I don't know how Ruby buffers console input
 
So the overwriting thing is because it prints only <CR>
It's still bad how an extra key has to be pressed to read the input though.
 
9:59 AM
I assume you're on windows? the reason it prints <CR> instead of <LF> for you is that I get the linefeeds from the input (and the first character after a number would then be <CR> on Windows)
as for having to press an extra key that might actually be a problem of the console
use a pipe? :P
 
Other programs can read a line after the user presses enter...
 
@zyabin101 it's a <textarea>...
 
Yes, it's just a textarea :D
 
and what is the utility of this?
 
@feersum oh you mean another key after the enter
 
10:04 AM
@TùxCräftîñg I can now easily keep notes in a very limited browser, without annoying features like cloud save. :3
 
at least add a script to store the text in cookie/localstorage
because otherwise it will magically diseapear if you close the browser
 
@DJMcMayhem any reason you answered the indentation challenge in Vim instead of V?
 
It's just a textarea, we don't want any distracting changes to it. :/
brb installing VirtualBox, the process involves resetting the network connection and temporarily stripping you from the network.
See you around.
 
@MartinEnder i'm not having any bright ideas, seems hard
 
Well, thanks for trying :)
 
10:14 AM
@Dennis Can you add DNA# to TIO? I dunno if it works properly or not but it looks like it should
 
@βετѧΛєҫαγ "If this lang is good, yes."
 
@zyabin101 Oh haha.

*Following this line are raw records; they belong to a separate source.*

Lemma any_sealed_spec t start end_ :
  tree_ok (t_map t) -> start < end_ <= USER_VA_END ->
  Tree.any_sealed_raw_end t start end_ = false <->
  forall a p, start <= a < end_ -> view (t_map t) a = Some p -> sealed p = false.
Proof.
  intros Hm Hr. unfold Tree.any_sealed_raw_end. destruct (Tree.raw_end_key end_) as [key|] eqn:Ek.
  2: { exfalso. unfold Tree.raw_end_key, uva_new in Ek. destruct (Z.ltb_spec end_ USER_VA_END); [done|].
       rewrite (proj2 (Z.eqb_eq _ _)), (proj2 (Z.ltb_lt _ _)) in Ek by lia. done. }
  rewrite <- not_true_iff_false.
  rewrite (exists_meets (fun v => flags_contains (v_flags v) Flags.SEALED) start end_ key (t_map t) Hm Ek). split.
  - intros Hno a p Ha Hv. apply view_some in Hv as (k & v & Hg & Hav & <-); [|done]. apply not_true_iff_false. intros Hs.
    apply Hno. exists k, v. split_and!; [done| |done]. unfold meets. lia.
  - intros Hall (k & v & Hg & [? ?] & Hs). pose proof (ok_vma _ _ _ Hm Hg) as (_ & ? & _).
    specialize (Hall (Z.max start (v_start v)) (page_at v (Z.max start (v_start v))) ltac:(lia)).
    rewrite (view_in _ k v) in Hall by (done || lia). specialize (Hall eq_refl). unfold sealed in Hall. cbn in Hall. congruence.
Qed.
(* ===== verification/Rmap.v ===== *)
(** * Reverse maps and memory-deny-write-execute

    [crates/kernel/mm-vmm/src/anon_vma.rs], [file_rmap.rs] and
    [address_space/mdwe.rs]: the chains that lead from an anonymous family or
    a file back to the address ranges that map it, the writable-mapping state
    that sealing a file consults, and the policy that keeps memory from
    becoming executable. An address space is named by its identity; whether
    it is still alive is a parameter of the walks. *)

From stdpp Require Import strings.
From S2P Require Import Prelude Vma VmaTree.

(** ** Chains of anonymous families *)

Module AnonVma.

Record RmapTarget := { mm : Z; start : Z; end_ : Z }.

Definition attach (m s e : Z) (chain : list RmapTarget) : list RmapTarget :=
  chain ++ [{| mm := m; start := s; end_ := e |}].

Definition matches (m s e : Z) (t : RmapTarget) : bool := (mm t =? m) && (start t =? s) && (end_ t =? e).

(** [iter().position(p)]. *)
Fixpoint position (p : RmapTarget -> bool) (l : list RmapTarget) : option nat :=
  match l with
  | [] => None
  | t :: l' => if p t then Some O else option_map S (position p l')
  end.

(** [Vec::swap_remove]: the last element takes the place of the removed one. *)
Definition swap_remove (i : nat) (l : list RmapTarget) : list RmapTarget :=
  match last l with
  | None => l
  | Some x => take (length l - 1) (<[i := x]> l)
  end.

Definition detach (m s e : Z) (chain : list RmapTarget) : list RmapTarget :=
  match position (matches m s e) chain with
  | Some i => swap_remove i chain
  | None => chain
  end.

Definition walk (alive : Z -> bool) (chain : list RmapTarget) : list (Z * Z * Z) :=
  map (fun t => (mm t, start t, end_ t)) (filter (fun t => alive (mm t) = true) chain).

Definition live_target_count (alive : Z -> bool) (chain : list RmapTarget) : nat :=
  length (filter (fun t => alive (mm t) = true) chain).

Definition raw_chain_len (chain : list RmapTarget) : nat := length chain.

Definition gc_dangling (alive : Z -> bool) (chain : list RmapTarget) : list RmapTarget :=
  filter (fun t => alive (mm t) = true) chain.

End AnonVma.

(** ** Intervals of a file *)

Module FileRmap.

Record FileRmapTarget := {
  seq : Z;
  mm : Z;
  start : Z;
  end_ : Z;
  file_page_start : Z;
  may_write : bool;
}.

Record FileRmapState := {
  targets : list FileRmapTarget;
  next_seq : Z;
  pending_writable : Z;
  writable_denied : bool;
}.

Definition new : FileRmapState :=
  {| targets := []; next_seq := 1; pending_writable := 0; writable_denied := false |}.

Definition set_targets (l : list FileRmapTarget) (s : FileRmapState) : FileRmapState :=
  {| targets := l; next_seq := next_seq s; pending_writable := pending_writable s; writable_denied := writable_denied s |}.
Definition set_pending (n : Z) (s : FileRmapState) : FileRmapState :=
  {| targets := targets s; next_seq := next_seq s; pending_writable := n; writable_denied := writable_denied s |}.
Definition set_denied (b : bool) (s : FileRmapState) : FileRmapState :=
  {| targets := targets s; next_seq := next_seq s; pending_writable := pending_writable s; writable_denied := b |}.

Definition reserve_writable (s : FileRmapState) : KResult FileRmapState :=
  if writable_denied s then Err Perm
  else match checked_add (pending_writable s) 1 with
  | Some n => Ok (set_pending n s)
  | None => Err NoMem
  end.

(** [Drop for WritableMapReservation]. *)
Definition drop_reservation : M FileRmapState unit :=
  s ← get;
  kassert (negb (pending_writable s =? 0)) "state.pending_writable != 0" ;;
  n ← sub64 (pending_writable s) 1;
  modify (set_pending n).

Definition attach (m st e fps : Z) (w : bool) (s : FileRmapState) : FileRmapState :=
  {| targets := targets s ++ [{| seq := next_seq s; mm := m; start := st; end_ := e; file_page_start := fps; may_write := w |}];
     next_seq := Z.max (wrap64 (next_seq s + 1)) 1;
     pending_writable := pending_writable s;
     writable_denied := writable_denied s |}.

Definition detach (m st e : Z) (s : FileRmapState) : FileRmapState :=
  set_targets (filter (fun t => negb (mm t =? m) || (start t <? st) || (e <? end_ t) = true) (targets s)) s.

Inductive WriteSealError := Busy.

(** [publish] is the answer of the caller's compare-and-swap. *)
Definition commit_write_seal (alive : Z -> bool) (publish : bool) (s : FileRmapState)
    : (WriteSealError + bool) * FileRmapState :=
  let s := set_targets (filter (fun t => alive (mm t) = true) (targets s)) s in
  let was_denied := writable_denied s in
  if negb was_denied && (negb (pending_writable s =? 0) || existsb may_write (targets s)) then (inl Busy, s)
  else
    let s := if was_denied then s else set_denied true s in
    let s := if negb publish && negb was_denied then set_denied false s else s in
    (inr publish, s).

(** The span of [target] inside the file pages [[first, end)]: address, first
    page and number of pages. *)
Definition span (alive : Z -> bool) (first last : Z) (t : FileRmapTarget) : option (Z * Z * Z * Z) :=
  let pages := (end_ t - start t) / PAGE_SIZE_BYTES in
  let target_end := sat_add (file_page_start t) pages in
  let lo := Z.max first (file_page_start t) in
  let hi := Z.min last target_end in
  if hi <=? lo then None
  else if alive (mm t) then
    Some (mm t, start t + (lo - file_page_start t) * PAGE_SIZE_BYTES, lo, hi - lo)
  else None.

(** [find_map] over the targets after the cursor. *)
Fixpoint next_visit (alive : Z -> bool) (first last after : Z) (l : list FileRmapTarget)
    : option (Z * (Z * Z * Z * Z)) :=
  match l with
  | [] => None
  | t :: l' =>
      if after <? seq t then
        match span alive first last t with
        | Some v => Some (seq t, v)
        | None => next_visit alive first last after l'
        end
      else next_visit alive first last after l'
  end.

(** Each turn moves the cursor to the target it visited: the number of
    targets bounds the turns. *)
Fixpoint walk_loop (fuel : nat) (alive : Z -> bool) (first last after : Z) (s : FileRmapState)
    : list (Z * Z * Z * Z) :=
  match fuel with
  | O => []
  | S fuel' =>
      match next_visit alive first last after (targets s) with
      | None => []
      | Some (sq, v) => v :: walk_loop fuel' alive first last sq s
      end
  end.

Definition walk_range (alive : Z -> bool) (first last : Z) (s : FileRmapState) : list (Z * Z * Z * Z) :=
  if last <=? first then [] else walk_loop (S (length (targets s))) alive first last 0 s.

Definition walk_page (alive : Z -> bool) (page_index : Z) (s : FileRmapState) : list (Z * Z) :=
  map (fun '(m, va, _, _) => (m, va)) (walk_range alive page_index (sat_add page_index 1) s).

Definition live_target_count (alive : Z -> bool) (s : FileRmapState) : nat :=
  length (filter (fun t => alive (mm t) = true) (targets s)).

End FileRmap.

(** ** Memory-deny-write-execute *)

Module Mdwe.

Inductive MdweRequest := Disabled | RefuseExecGain | RefuseExecGainNoInherit.

Inductive MdweSetError := Immutable.

Definition DISABLED : Z := 0.
Definition REFUSE : Z := 1.
Definition REFUSE_NO_INHERIT : Z := 2.

Definition encode (r : MdweRequest) : Z :=
  match r with
  | Disabled => DISABLED
  | RefuseExecGain => REFUSE
  | RefuseExecGainNoInherit => REFUSE_NO_INHERIT
  end.

Definition get (state : Z) : MdweRequest :=
  if state =? REFUSE then RefuseExecGain
  else if state =? REFUSE_NO_INHERIT then RefuseExecGainNoInherit
  else Disabled.

(** [inherited_from] and [inherit_from]. *)
Definition inherited_from (parent : Z) : Z :=
  encode (match get parent with RefuseExecGainNoInherit => Disabled | state => state end).

(** Proof that the owner admitted one new mapping. *)
Record MdweAdmission := { owner : Z; admitted_prot : Z }.

Definition validate (a : MdweAdmission) (who prot : Z) : KResult unit :=
  if negb (owner a =? who) || negb (admitted_prot a =? prot) then Err Inval else Ok tt.

(** [set]: one pass of the compare-and-swap loop, which a lone writer wins. *)
Definition set (request : MdweRequest) (state : Z) : (MdweSetError + unit) * Z :=
  let requested := encode request in
  if negb (state =? DISABLED) then
    (if state =? requested then inr tt else inl Immutable, state)
  else (inr tt, requested).

Definition denies (state old new : Z) : bool :=
  if match get state with Disabled => true | _ => false end || negb (flags_contains new Prot.EXEC) then false
  else flags_contains new Prot.WRITE || negb (flags_contains old Prot.EXEC).

End Mdwe.
Definition set_hugetlb_pte_mappings (x : Z) (a : VmAccounting) : VmAccounting :=
  {| virtual_bytes := virtual_bytes a; peak_virtual_bytes := peak_virtual_bytes a;
     committed_virtual_bytes := committed_virtual_bytes a; locked_virtual_bytes := locked_virtual_bytes a;
     anon_pte_mappings := anon_pte_mappings a; file_pte_mappings := file_pte_mappings a;
     swap_pte_mappings := swap_pte_mappings a; kernel_pte_mappings := kernel_pte_mappings a;
     device_pte_mappings := device_pte_mappings a; hugetlb_pte_mappings := x;
     root_page_table_frames := root_page_table_frames a; page_table_frames := page_table_frames a;
     faults := faults a; mlock_transitions := mlock_transitions a; pinned_pages := pinned_pages a;
     hiwater_rss_pages := hiwater_rss_pages a |}.

Definition set_page_table_frames (x : Z) (a : VmAccounting) : VmAccounting :=
  {| virtual_bytes := virtual_bytes a; peak_virtual_bytes := peak_virtual_bytes a;
     committed_virtual_bytes := committed_virtual_bytes a; locked_virtual_bytes := locked_virtual_bytes a;
     anon_pte_mappings := anon_pte_mappings a; file_pte_mappings := file_pte_mappings a;
     swap_pte_mappings := swap_pte_mappings a; kernel_pte_mappings := kernel_pte_mappings a;
     device_pte_mappings := device_pte_mappings a; hugetlb_pte_mappings := hugetlb_pte_mappings a;
     root_page_table_frames := root_page_table_frames a; page_table_frames := x; faults := faults a;
     mlock_transitions := mlock_transitions a; pinned_pages := pinned_pages a;
     hiwater_rss_pages := hiwater_rss_pages a |}.
(* ===== verification/AddrSpaceOps.v ===== *)
(** * Protecting, locking, sealing, growing and moving mappings

    [crates/kernel/mm-vmm/src/address_space/ops.rs], [ops/mprotect.rs],
    [mlock.rs], [uffd.rs], [mempolicy.rs], [mseal.rs] and [mremap.rs]. *)

From stdpp Require Import strings.
From S2P Require Import Prelude BTree Vma VmaTree Hole Rmap Account AddrSpace.

Module SpaceOps.
Import Space.

(** ** Protection ([ops/mprotect.rs]) *)

Record MprotectStep := { st_start : Z; st_len : Z; st_prot : Z; st_pkey : Z }.

Record MprotectOutcome := { o_steps : list MprotectStep; o_error : option Error }.

(** The area at the cursor, or the next one above. *)
Definition vma_at (t : VmaTree) (cursor : Z) : option Vma :=
  match floor_le cursor (t_map t) with
  | Some (_, v) =>
      if cursor <? v_end v then Some v
      else match ceil_ge cursor (t_map t) with Some (_, v) => Some v | None => None end
  | None => match ceil_ge cursor (t_map t) with Some (_, v) => Some v | None => None end
  end.

Section mprotect.
Context (env : Env) (requested : Z) (read_implies_exec : bool).
(** The caller's checks, per area. *)
Context (security : Vma -> Z -> option Error) (key_for : Vma -> Z).

(** The protection one area gets, and the first reason to refuse it. *)
Definition step_prot (v : Vma) : Z :=
  if read_implies_exec && flags_contains requested Prot.READ && flags_contains (v_may_prot v) Prot.EXEC
  then flags_union requested Prot.EXEC else requested.

Definition step_error (s : AddressSpace) (cursor end_ : Z) (v : Vma) : option Error :=
  let prot := step_prot v in
  if cursor <? v_start v then Some NoMem
  else if negb (flags_contains (v_may_prot v) prot) || Mdwe.denies (mdwe s) (v_prot v) prot then Some Access
  else match security v prot with
  | Some e => Some e
  | None =>
      if flags_contains (v_flags v) Flags.SEALED then Some Perm
      else if ((v_start v <? cursor) || (end_ <? v_end v)) && negb (vma_may_split (may_split env) v) then Some Inval
      else None
  end.

(** The checking walk: every turn passes one more area. *)
Fixpoint plan (fuel : nat) (s : AddressSpace) (end_ cursor : Z) (steps : list MprotectStep)
    : M AddressSpace (list MprotectStep * option Error) :=
  match fuel with
  | O => panic "loop bound"
  | S fuel' =>
      if end_ <=? cursor then ret (steps, None)
      else
        cursor_va ← expect (uva_new cursor) "validated user range";
        match vma_at (vmas s) cursor_va with
        | None => ret (steps, Some NoMem)
        | Some v =>
            match step_error s cursor end_ v with
            | Some e => ret (steps, Some e)
            | None =>
                let step_end := Z.min (v_end v) end_ in
                st ← expect (uva_new cursor) "validated user range";
                len ← sub64 step_end cursor;
                plan fuel' s end_ step_end
                  (steps ++ [{| st_start := st; st_len := len; st_prot := step_prot v;
                                st_pkey := key_for v |}])
            end
        end
  end.

(** Carry out the planned steps; an unexpected failure truncates them. *)
Fixpoint apply_steps (todo applied : list MprotectStep) (error : option Error) : M AddressSpace MprotectOutcome :=
  match todo with
  | [] => ret {| o_steps := applied; o_error := error |}
  | step :: todo' =>
      step_end ← add64 (st_start step) (st_len step);
      r ← rmap_resplit (st_start step) step_end
        (sv ← expect (uva_new (st_start step)) "validated user range";
         ev ← expect (uva_new step_end) "validated user range";
         on_tree (Tree.mprotect_range_with_pkey sv ev (st_prot step) (Some (st_pkey step))));
      match r with
      | Err e => ret {| o_steps := applied; o_error := Some e |}
      | Ok _ => apply_steps todo' (applied ++ [step]) error
      end
  end.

It is far from good :D
 
Hello
Argh Dennis is never on
 
@DerpfacePython Contrary to popular belief, Dennis is in fact a human being who occasionally needs sleep.
5
 
10:28 AM
:O Dennis is human
 
@MartinEnder But... but... but it says he's on...
 
@DerpfacePython His computer is on
 
It's giving me false hope, I hate you "last seen" liar.
 
10:29 AM
@MartinEnder Contrary to unpopular belief, Dennis is a human which is always in chat. But does not always chat.
5
 
Actually @Dennis don't bother with DNA#
It's awful
 
Isn't it possible to have Downgoat's userscript create a theme for the chatroom?
 
I just popped over to RPG.SE's chat and they have a theme
 
but it dont work
 
10:32 AM
And it looks really good
 
So do chemistry.se
 
@TùxCräftîñg Why not?
 
i have already tried the modify chatroom theme option in the userscript, but it dont work
 
It does work
 
10:33 AM
Gimme a minute to install
Huh... Well it did work
There you go
 
How?
I'm playing around with RPG.SE's cool dice sim thing, BTW
 
@DerpfacePython In which room?
 
@βετѧΛєҫαγ What how
OK, I deleted the link to stop too many people from playing with the dice theme
 
@DerpfacePython Install Downgoat's userscipt
 
10:37 AM
I did
 
@primo Yeah, that would affect lines’ original contents.
 
That's really weird, it doesn't work
@βετѧΛєҫαγ Where is that?
 
It's the spanner in the toolbar
 
OK, yes, it works now.
I enabled "Goats instead of boats", and I heavily enjoyed that decision.
 
10:45 AM
@Lynn how many ascensions have you had?
 
I had none.
 
30+ across variants, I think
 
I'm installing NetHack now. :3
 
o_o
@Lynn that's a lot.
I haven't made it to the quest yet.
o_o
 
@MartinEnder @MitchSchwartz Is the ~ in your solutions really needed (as opposed to having a nop there)? Since it would get back to the start either way (possibly passing through the empty bottom row).
 
10:56 AM
Ascensions in NH?
 
Oh wait TIL Leaky Nun created an alphabet challenge on anagol
 
@Downgoat The background with the chat should be more "greyish".
 
@DerpfacePython ?
 
@DerpfacePython The ultimate goal to finish NetHack is to offer the Amulet of Yendor to your assigned god, and as result, ascend.